# Can anyone help me ....



## celicababe1986 (Jun 22, 2009)

I am putting my horse out on full loan, she is moving to Surrey at the weekend and need help writing up a contract because I am absolutly rubbish with words and writing in general  The family are taking on full responsibility of the pony with all costs incurred during the time they have her. It will be starting off as a 6 month contract, but is alowed to continue after the 6 months is off. 
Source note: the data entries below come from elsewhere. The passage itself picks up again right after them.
(** X7. Filling the columns list from a stored view and reading it back:
    [populate] never fails on the host's columns, and [get_data] then
    gives the stored columns that the host still has, in the stored
    order and with the stored widths, followed by the device column with
    the host's width when the host has it and the view did not.  Stored
    columns the host no longer has are dropped. *)
Theorem columns_populate_then_get_data (g : Gui)
    (cols all : list (string * Z)) (w : ColumnListWidget) :
  columns_ok g all → NoDup all.*1 → NoDup cols.*1 →
  ∃ w',
    ColumnList.populate g cols all w = Ok w' ∧
    ColumnList.get_data w' =
      filter (λ p, p.1 ∈ all.*1) cols ++
      (if bool_decide ("ondevice" ∈ all.*1 ∧ "ondevice" ∉ cols.*1)
       then [("ondevice", ColumnList.use_width "ondevice" all)]
       else []).
Proof.
  intros Hok Hnd Hnc. unfold ColumnList.populate.
  destruct (populate_stored_exact g cols all.*1 Hok Hnd Hnc)
    as (its & rest & Hrun & Hd & Hch & Hndr & Hokr & Hr).
  rewrite Hrun. cbn [bind].
  destruct (ColumnListTheory.populate_rest_ok g rest Hokr)
    as (its' & Hrun' & Hd' & _ & Hu).
  rewrite Hrun'. cbn [bind]. eexists. split; [reflexivity|].
  rewrite ColumnListTheory.get_data_app. f_equal.
  - apply ColumnListTheory.get_data_kept; [done|done| |].
    + intros c wd [_ Hin]%list_elem_of_filter.
      apply dict_of_pairs_functional; [|done].
      intros v1 v2. by apply NoDup_fst_functional.
    + intros c [[c' wd] [-> [Hin _]%list_elem_of_filter]]%list_elem_of_fmap.
      eapply Forall_forall in Hok; [|exact Hin]. apply Hok.
  - rewrite get_data_unticked; [|done|by rewrite Hd'|].
    2:{ apply Forall_forall. intros it Hit.
        assert (Hin : data it ∈ rest).
        { rewrite <- Hd'. by apply list_elem_of_fmap_2. }
        eapply Forall_forall in Hokr; [|exact Hin]. apply Hokr. }
    rewrite Hd'. destruct (decide ("ondevice" ∈ rest)) as [Hi|Hi].
    + pose proof Hi as [Hi1 Hi2]%Hr.
      rewrite !bool_decide_eq_true_2 by done.
      by rewrite dict_of_pairs_None.
    + rewrite !bool_decide_eq_false_2; [done| |done]. by rewrite <- Hr.
Qed.

Lemma columns_populate_then_get_data_witness :
  let cols := [("title", 120); ("gone", 50); ("authors", 90)] in
  let all := [("authors", 80); ("title", 100); ("size", -1); ("ondevice", 30)] in
  ∃ w', ColumnList.populate example_gui cols all (mkColumnList [] (-1) ∅ []) = Ok w' ∧
        ColumnList.get_data w' = [("title", 120); ("authors", 90); ("ondevice", 30)].
Proof.
  intros cols all.
  destruct (columns_populate_then_get_data example_gui cols all
              (mkColumnList [] (-1) ∅ [])) as (w' & Hrun & Hget).
  - host_columns.
  - apply (bool_decide_unpack _). vm_compute. reflexivity.
  - apply (bool_decide_unpack _). vm_compute. reflexivity.
  - exists w'. split; [exact Hrun|]. rewrite Hget. vm_compute. reflexivity.
Defined.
Please can someone help me 

Thank you


----------



## 912142 (Mar 28, 2011)

Try this it should help

How to write a Loan Contract - Sample | Horsemart


----------



## celicababe1986 (Jun 22, 2009)

Thata great, thank you


----------



## AlexArt (Apr 25, 2010)

I think the BHS has a sample one - do make sure you get it witnessed, although to be honest most loan agreements are worth as much as the paper they are written on unless you get one drawn up by your solicitor, have seen plenty of horses sold on when on loan so do beware and do check up on your horse!!!


----------



## FloydnFloss (Jul 20, 2011)

I used the BHS one and I second the witness, best if independent and better still if a Lawyer/solicitor

My horse went onto full loan 6 years ago now and he is so very loved by his new family, that although I miss him dreadfully, I am so pleased I found such lovely people for him  I have them on Facebook so I see what he is up to, before Facebook, we conversed by email every now and then. Especially important for me as he was an 8 hour drive away from me so I couldn't just pop by and see if he was still happy and healthy


----------